_WHAT TO PRODUCE_
Among the entries below, tally each line containing "returned"; respond with the total only.

*** SUPPLIED ENTRIES ***

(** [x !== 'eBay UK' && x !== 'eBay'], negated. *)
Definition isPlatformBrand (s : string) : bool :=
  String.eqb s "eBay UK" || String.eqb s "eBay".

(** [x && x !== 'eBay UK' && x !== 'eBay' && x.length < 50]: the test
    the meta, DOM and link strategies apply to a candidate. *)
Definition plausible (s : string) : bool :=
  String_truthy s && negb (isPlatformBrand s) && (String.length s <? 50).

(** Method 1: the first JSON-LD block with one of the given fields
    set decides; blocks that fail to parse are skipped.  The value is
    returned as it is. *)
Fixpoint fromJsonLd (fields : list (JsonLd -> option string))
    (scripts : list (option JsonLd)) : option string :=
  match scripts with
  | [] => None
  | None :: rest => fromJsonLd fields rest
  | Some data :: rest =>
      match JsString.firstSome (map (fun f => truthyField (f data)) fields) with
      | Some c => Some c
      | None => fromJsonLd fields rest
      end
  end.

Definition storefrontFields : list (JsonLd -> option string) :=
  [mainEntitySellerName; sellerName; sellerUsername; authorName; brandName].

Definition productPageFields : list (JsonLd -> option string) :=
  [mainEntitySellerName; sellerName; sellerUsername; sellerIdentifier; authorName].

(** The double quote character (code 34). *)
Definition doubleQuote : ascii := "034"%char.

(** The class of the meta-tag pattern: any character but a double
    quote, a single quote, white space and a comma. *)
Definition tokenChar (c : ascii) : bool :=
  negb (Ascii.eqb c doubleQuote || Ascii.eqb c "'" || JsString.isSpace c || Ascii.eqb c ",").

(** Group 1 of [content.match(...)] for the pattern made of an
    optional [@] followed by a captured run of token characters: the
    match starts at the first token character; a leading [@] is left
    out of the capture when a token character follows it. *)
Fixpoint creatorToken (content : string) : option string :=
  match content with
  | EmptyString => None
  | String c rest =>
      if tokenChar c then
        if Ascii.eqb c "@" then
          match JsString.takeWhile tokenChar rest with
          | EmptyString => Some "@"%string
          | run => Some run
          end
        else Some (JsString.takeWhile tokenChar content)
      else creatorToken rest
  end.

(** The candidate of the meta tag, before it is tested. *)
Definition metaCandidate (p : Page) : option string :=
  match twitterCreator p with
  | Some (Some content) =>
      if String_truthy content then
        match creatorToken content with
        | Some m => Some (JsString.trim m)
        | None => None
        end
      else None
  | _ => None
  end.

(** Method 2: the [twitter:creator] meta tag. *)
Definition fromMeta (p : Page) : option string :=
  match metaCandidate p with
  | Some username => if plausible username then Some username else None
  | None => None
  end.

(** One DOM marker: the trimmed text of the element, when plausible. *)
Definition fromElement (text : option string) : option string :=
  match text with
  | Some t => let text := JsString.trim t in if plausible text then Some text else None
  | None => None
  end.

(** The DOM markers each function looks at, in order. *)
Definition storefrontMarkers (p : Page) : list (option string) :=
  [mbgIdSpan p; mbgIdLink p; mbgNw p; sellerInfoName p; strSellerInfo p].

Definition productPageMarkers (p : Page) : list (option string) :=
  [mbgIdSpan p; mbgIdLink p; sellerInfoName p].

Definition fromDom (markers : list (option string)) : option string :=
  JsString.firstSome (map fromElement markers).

*** End of SUPPLIED ENTRIES ***
*** SUPPLIED ENTRIES ***

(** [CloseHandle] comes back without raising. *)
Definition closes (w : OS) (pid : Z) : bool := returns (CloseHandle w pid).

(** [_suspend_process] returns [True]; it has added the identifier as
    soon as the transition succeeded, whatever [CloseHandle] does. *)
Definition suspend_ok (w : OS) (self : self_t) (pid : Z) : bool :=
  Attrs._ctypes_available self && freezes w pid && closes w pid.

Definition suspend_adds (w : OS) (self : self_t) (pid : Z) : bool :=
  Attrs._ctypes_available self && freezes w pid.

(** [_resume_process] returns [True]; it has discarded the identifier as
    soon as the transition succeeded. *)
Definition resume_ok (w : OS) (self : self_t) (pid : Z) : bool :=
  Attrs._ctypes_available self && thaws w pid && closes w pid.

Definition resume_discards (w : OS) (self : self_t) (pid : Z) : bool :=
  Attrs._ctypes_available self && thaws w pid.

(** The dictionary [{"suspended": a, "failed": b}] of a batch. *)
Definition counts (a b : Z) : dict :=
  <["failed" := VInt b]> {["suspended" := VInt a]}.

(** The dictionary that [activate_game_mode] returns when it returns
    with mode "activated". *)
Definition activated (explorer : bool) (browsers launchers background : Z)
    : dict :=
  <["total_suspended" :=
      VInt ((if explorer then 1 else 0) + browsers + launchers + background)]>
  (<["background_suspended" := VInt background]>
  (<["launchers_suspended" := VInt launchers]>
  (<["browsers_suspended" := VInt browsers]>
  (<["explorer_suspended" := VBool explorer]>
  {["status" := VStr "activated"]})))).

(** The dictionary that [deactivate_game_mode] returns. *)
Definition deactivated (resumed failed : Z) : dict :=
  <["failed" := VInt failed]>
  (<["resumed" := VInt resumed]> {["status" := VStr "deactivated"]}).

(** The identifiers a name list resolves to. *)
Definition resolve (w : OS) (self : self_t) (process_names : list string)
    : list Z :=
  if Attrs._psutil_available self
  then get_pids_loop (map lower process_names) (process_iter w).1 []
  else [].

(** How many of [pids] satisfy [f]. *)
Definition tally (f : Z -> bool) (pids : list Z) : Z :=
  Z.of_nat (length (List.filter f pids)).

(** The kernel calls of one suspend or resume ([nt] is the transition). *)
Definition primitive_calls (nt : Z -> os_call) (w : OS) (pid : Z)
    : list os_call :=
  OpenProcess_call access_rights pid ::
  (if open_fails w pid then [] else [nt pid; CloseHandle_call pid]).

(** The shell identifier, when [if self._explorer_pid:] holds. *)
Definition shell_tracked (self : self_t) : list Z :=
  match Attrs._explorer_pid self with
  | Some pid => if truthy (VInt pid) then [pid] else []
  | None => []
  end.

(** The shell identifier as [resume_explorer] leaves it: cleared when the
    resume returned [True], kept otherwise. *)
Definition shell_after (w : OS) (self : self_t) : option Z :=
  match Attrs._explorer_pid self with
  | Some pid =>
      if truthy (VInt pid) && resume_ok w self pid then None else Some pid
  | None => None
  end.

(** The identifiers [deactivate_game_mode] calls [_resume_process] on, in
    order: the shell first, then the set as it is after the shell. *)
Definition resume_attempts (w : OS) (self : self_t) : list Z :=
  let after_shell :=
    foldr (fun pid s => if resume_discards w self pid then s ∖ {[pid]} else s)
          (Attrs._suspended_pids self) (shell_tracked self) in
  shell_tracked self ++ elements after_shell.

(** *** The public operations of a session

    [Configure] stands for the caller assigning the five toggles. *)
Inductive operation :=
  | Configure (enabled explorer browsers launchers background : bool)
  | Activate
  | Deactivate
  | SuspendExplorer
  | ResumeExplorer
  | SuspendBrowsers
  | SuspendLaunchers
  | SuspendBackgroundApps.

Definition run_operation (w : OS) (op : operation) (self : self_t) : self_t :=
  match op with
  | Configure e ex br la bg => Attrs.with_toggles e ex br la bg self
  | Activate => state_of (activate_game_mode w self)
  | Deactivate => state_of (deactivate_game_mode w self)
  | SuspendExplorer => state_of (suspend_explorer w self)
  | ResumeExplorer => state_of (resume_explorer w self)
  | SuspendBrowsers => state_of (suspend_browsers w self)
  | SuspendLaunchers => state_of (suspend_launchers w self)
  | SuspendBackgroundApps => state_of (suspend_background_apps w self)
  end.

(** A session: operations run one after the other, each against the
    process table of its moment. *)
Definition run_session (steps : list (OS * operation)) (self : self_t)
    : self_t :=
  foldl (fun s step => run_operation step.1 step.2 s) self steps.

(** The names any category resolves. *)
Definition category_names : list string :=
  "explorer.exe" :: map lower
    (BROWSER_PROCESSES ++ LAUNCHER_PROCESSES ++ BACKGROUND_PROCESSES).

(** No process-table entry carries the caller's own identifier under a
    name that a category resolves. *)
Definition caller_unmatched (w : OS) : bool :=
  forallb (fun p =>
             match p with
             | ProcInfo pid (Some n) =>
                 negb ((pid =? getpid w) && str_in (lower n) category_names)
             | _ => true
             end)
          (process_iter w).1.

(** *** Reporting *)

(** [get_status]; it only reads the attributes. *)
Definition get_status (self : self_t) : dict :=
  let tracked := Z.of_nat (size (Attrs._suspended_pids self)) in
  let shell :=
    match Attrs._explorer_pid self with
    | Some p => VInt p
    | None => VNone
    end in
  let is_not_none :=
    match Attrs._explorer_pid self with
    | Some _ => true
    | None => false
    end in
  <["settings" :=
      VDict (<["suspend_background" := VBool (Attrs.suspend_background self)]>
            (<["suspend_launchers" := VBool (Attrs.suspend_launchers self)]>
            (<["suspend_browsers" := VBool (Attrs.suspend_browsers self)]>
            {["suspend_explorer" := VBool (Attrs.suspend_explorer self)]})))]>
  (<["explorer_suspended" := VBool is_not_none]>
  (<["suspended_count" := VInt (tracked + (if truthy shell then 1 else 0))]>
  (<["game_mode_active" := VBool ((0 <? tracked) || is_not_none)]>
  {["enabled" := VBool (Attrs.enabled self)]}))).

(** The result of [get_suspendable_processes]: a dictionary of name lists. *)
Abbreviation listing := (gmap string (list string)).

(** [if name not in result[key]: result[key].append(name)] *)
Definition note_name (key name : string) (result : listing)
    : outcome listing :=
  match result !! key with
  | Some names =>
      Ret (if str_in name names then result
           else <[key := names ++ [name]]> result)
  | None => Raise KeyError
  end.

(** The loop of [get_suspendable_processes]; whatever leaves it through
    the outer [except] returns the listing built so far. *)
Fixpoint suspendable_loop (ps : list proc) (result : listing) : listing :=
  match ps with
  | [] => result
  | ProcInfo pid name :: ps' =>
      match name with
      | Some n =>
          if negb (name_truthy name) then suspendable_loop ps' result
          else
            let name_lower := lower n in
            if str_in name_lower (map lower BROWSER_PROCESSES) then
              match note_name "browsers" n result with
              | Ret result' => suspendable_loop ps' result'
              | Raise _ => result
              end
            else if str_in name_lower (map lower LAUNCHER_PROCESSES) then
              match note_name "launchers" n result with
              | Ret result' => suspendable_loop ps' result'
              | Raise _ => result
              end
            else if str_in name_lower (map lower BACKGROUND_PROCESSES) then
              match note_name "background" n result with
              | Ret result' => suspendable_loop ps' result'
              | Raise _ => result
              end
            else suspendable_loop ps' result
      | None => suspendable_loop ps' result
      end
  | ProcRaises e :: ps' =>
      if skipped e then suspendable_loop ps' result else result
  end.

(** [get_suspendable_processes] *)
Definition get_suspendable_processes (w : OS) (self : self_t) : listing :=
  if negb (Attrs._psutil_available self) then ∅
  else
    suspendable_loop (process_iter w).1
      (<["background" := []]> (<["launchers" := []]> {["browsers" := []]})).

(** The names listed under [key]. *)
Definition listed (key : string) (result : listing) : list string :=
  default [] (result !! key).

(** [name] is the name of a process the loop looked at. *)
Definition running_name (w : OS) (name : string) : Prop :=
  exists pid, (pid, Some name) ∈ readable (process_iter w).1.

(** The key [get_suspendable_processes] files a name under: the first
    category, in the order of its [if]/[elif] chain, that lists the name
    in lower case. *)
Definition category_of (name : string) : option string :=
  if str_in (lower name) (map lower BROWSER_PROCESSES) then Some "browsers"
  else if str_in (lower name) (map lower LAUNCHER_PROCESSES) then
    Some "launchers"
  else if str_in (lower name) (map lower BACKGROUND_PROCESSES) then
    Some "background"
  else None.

*** End of SUPPLIED ENTRIES ***
*** SUPPLIED ENTRIES ***

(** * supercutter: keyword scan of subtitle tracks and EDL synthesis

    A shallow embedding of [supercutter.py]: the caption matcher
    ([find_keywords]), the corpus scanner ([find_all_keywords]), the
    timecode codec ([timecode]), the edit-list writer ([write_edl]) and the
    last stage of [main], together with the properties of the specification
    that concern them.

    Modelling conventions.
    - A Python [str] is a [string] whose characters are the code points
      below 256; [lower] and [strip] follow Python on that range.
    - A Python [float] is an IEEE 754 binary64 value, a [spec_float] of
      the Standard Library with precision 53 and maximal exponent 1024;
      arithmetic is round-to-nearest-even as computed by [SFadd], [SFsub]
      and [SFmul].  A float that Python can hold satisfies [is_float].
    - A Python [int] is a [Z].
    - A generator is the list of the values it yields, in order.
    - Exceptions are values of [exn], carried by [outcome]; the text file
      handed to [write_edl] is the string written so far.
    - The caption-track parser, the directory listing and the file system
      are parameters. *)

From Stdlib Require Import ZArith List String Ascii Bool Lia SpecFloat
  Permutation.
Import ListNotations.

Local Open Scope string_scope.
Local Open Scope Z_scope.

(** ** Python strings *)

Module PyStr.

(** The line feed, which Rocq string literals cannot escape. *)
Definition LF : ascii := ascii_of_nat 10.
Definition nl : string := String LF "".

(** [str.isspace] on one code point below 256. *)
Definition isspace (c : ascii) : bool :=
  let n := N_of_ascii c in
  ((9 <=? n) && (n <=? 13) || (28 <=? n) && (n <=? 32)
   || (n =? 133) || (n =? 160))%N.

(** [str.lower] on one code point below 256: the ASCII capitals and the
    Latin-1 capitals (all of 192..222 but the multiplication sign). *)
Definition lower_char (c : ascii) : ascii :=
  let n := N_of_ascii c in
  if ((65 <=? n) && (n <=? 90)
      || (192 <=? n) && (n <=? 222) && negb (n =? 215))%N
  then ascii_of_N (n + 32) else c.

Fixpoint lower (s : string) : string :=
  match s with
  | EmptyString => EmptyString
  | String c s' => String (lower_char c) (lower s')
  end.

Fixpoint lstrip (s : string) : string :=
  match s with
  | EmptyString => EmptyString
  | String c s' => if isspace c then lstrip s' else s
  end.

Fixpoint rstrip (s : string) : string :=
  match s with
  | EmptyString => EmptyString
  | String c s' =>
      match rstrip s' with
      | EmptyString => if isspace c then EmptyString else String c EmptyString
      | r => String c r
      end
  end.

*** End of SUPPLIED ENTRIES ***

_OUTPUT OF THE TASK_
2